RECORDS SHOWN »
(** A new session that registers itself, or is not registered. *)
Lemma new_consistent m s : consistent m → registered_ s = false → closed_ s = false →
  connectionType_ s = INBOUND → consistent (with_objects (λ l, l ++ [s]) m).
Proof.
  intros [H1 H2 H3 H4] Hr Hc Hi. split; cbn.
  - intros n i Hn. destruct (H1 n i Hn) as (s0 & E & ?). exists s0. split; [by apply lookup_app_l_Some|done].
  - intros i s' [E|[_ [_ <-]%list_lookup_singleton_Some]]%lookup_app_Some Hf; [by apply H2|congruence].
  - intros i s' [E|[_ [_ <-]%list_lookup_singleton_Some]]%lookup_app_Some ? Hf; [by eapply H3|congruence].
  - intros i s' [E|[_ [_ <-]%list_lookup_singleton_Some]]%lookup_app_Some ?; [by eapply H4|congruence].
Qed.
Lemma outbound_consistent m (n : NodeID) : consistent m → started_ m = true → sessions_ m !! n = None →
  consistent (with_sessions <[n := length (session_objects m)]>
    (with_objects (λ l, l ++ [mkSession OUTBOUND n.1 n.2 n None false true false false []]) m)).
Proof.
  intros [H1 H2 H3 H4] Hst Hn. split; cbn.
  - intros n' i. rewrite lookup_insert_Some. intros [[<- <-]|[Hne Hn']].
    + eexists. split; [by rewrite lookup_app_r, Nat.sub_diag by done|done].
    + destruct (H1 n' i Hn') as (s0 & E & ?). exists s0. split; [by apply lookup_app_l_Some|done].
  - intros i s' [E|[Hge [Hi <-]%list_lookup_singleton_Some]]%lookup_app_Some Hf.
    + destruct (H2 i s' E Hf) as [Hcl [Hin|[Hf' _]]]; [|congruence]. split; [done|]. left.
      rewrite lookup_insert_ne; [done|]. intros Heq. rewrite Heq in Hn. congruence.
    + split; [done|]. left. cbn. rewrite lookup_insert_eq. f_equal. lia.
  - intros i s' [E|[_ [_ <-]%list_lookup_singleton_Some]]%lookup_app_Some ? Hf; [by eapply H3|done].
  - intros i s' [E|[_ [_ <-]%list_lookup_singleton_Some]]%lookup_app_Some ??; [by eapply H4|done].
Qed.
* * *
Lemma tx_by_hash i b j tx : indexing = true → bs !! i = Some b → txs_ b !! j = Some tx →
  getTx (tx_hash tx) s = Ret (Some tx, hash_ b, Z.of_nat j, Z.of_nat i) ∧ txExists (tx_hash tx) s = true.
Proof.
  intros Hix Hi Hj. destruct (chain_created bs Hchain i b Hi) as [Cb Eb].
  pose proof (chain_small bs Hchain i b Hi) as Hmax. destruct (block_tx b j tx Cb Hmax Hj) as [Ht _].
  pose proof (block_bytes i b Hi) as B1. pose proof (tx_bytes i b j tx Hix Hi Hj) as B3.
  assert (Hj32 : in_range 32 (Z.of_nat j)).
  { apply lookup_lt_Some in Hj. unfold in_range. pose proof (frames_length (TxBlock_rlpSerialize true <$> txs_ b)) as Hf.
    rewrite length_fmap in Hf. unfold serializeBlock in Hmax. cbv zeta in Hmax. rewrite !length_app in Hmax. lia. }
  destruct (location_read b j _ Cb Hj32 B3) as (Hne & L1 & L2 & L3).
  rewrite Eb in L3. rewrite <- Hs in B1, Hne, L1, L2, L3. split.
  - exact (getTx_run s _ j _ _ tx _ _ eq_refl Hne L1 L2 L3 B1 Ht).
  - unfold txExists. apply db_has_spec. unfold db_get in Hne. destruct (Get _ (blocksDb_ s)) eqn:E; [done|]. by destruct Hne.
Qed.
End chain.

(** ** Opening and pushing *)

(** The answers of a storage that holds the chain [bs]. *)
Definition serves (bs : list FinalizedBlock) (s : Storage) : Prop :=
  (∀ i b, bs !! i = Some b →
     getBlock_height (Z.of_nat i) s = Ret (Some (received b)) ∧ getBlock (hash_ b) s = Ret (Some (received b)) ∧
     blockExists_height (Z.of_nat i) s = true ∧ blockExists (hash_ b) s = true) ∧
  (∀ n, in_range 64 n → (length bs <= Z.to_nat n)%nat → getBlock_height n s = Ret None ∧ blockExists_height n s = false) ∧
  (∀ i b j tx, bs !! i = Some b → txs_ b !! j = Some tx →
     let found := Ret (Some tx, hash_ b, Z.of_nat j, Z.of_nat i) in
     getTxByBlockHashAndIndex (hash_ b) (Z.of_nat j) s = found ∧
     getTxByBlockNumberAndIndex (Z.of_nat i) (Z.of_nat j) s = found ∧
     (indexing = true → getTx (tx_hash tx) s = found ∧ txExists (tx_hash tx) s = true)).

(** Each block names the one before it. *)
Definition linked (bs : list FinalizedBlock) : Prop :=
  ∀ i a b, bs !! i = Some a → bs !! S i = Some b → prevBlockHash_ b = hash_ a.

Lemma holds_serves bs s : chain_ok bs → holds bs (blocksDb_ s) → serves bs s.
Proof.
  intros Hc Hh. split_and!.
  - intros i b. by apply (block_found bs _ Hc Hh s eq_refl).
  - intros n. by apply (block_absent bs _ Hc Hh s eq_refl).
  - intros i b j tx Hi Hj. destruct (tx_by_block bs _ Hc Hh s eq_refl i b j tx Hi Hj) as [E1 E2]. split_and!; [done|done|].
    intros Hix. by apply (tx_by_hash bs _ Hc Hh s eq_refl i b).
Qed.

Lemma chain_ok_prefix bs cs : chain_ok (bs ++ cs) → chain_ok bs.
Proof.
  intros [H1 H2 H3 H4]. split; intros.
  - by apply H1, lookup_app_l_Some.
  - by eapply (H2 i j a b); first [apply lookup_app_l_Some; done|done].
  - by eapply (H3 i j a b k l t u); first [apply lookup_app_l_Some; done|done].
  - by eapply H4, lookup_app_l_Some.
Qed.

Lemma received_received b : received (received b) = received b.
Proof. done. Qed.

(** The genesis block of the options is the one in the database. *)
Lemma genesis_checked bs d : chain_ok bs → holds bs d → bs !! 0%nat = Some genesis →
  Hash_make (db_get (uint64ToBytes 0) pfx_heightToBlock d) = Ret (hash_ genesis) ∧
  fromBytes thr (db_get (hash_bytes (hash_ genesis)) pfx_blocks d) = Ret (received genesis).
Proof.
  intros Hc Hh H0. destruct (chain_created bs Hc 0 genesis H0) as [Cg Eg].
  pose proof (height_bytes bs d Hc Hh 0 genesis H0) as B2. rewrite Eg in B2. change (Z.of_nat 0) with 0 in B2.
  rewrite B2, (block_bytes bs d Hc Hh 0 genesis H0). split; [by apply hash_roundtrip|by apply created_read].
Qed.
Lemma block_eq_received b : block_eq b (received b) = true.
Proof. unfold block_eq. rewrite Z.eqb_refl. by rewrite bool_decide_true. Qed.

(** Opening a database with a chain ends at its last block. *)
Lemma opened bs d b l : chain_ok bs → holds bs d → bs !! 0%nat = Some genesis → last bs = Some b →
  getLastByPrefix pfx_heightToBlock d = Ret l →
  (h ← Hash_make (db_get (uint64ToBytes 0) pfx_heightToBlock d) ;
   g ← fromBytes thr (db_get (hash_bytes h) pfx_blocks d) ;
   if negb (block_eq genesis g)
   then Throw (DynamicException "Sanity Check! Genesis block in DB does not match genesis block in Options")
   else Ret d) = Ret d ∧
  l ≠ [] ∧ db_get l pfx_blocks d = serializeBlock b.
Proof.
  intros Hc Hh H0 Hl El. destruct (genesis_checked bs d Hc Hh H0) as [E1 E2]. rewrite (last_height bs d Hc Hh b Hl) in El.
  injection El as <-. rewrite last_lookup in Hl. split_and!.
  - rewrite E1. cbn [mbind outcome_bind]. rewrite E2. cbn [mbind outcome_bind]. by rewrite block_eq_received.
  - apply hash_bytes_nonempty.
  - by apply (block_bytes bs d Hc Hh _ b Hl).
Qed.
* * *
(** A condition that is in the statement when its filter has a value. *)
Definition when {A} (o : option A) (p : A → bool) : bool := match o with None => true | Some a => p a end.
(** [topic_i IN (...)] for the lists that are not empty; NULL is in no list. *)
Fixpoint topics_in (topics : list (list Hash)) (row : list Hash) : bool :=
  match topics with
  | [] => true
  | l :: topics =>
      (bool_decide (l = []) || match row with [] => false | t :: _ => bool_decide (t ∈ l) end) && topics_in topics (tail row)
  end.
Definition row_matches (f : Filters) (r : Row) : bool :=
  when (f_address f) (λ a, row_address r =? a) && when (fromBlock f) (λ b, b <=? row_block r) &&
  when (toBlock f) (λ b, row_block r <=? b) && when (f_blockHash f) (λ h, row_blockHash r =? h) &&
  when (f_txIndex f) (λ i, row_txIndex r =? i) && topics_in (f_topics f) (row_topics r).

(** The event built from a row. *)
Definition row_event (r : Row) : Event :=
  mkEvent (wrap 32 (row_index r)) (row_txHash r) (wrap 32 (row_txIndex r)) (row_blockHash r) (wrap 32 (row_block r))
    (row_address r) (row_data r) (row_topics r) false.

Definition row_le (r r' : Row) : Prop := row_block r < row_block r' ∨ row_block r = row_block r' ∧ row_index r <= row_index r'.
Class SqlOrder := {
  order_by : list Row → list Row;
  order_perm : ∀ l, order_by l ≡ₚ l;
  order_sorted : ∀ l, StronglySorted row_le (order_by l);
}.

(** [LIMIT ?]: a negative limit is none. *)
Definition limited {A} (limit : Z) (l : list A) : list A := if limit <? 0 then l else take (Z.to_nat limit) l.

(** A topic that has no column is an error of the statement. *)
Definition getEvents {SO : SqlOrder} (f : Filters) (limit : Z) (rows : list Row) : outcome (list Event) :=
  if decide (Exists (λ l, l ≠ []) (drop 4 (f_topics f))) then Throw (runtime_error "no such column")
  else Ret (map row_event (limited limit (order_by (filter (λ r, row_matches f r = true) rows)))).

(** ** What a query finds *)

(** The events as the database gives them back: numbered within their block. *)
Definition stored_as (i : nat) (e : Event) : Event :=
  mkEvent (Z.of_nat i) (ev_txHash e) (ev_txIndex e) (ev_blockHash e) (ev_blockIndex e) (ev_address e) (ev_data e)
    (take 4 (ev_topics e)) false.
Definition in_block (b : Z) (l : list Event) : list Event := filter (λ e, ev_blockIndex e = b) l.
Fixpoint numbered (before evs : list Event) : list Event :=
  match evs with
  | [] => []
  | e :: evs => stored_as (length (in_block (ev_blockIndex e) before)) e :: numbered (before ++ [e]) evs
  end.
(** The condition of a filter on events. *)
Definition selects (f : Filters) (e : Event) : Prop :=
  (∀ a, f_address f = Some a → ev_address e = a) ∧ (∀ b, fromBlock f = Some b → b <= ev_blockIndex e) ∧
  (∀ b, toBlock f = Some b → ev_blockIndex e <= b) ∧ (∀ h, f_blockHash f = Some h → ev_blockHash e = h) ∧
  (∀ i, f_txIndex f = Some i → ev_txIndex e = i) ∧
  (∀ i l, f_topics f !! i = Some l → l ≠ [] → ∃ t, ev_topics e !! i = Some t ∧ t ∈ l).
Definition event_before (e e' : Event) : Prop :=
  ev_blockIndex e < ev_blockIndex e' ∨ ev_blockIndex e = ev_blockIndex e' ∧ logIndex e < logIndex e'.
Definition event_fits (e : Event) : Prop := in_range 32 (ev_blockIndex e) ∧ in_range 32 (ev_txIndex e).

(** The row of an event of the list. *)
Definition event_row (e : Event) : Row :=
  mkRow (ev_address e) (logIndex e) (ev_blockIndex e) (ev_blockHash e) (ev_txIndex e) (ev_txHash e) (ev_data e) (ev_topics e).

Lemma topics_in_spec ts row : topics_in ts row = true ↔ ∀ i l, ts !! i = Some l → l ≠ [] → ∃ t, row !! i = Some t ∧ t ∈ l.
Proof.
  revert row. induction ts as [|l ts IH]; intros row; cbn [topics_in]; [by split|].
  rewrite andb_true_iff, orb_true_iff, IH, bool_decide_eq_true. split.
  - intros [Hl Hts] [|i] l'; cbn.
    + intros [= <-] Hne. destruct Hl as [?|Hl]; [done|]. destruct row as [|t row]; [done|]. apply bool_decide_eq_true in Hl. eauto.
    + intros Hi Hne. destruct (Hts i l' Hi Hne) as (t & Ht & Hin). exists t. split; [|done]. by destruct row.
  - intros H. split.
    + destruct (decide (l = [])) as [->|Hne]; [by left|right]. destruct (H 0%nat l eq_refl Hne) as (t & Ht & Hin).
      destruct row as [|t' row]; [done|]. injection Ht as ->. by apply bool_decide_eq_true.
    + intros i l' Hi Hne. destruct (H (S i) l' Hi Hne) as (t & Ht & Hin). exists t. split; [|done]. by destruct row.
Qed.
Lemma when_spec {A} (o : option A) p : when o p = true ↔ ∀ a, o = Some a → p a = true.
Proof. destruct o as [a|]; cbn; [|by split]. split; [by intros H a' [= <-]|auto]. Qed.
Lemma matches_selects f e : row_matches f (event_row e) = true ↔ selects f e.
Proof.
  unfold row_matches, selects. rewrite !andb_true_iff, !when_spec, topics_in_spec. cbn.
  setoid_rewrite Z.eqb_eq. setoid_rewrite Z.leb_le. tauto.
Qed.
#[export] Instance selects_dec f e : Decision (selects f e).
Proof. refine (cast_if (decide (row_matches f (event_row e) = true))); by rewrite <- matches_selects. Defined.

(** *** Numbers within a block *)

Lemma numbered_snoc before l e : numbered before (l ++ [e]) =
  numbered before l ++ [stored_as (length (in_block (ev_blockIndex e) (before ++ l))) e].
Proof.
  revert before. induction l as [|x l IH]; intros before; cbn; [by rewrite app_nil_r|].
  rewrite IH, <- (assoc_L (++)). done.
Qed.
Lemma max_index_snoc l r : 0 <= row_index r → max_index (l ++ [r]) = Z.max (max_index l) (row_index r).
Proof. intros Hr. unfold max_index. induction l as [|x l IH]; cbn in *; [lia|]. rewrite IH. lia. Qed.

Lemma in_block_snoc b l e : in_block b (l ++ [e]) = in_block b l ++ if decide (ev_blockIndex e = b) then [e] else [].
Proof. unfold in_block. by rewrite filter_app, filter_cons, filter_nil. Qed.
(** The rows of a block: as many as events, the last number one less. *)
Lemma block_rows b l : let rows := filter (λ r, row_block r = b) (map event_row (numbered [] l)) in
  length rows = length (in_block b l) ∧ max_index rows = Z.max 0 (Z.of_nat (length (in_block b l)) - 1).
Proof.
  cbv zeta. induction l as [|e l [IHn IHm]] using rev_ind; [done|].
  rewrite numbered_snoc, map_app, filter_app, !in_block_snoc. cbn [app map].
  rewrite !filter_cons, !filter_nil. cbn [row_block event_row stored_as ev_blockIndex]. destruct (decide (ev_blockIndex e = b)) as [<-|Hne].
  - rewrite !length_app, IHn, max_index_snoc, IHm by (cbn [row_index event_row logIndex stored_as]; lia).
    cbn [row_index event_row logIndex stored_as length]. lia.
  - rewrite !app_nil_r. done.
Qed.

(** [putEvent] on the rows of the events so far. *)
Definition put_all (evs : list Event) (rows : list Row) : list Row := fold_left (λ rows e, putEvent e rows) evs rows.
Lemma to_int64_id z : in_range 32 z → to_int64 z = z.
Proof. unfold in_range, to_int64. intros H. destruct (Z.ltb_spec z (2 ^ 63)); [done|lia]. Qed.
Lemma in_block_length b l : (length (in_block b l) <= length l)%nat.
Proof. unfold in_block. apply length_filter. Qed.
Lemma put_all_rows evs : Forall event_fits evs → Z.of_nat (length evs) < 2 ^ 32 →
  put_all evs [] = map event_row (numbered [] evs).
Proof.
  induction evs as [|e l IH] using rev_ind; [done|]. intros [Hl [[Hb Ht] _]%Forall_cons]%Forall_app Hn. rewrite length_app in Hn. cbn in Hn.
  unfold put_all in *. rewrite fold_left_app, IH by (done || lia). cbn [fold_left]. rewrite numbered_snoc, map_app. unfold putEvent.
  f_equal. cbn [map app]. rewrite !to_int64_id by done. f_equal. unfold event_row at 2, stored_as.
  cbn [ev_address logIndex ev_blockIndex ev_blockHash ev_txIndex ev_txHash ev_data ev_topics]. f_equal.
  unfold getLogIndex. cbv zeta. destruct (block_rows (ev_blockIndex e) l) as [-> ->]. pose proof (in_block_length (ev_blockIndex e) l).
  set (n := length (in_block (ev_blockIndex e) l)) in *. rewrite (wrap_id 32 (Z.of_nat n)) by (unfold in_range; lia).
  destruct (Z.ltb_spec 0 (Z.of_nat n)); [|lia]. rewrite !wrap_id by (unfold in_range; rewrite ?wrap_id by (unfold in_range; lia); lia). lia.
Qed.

TASK STATEMENT »
Look back over the material above and state how many lines hold the word "within". Write the number and nothing else.

ANSWER »
2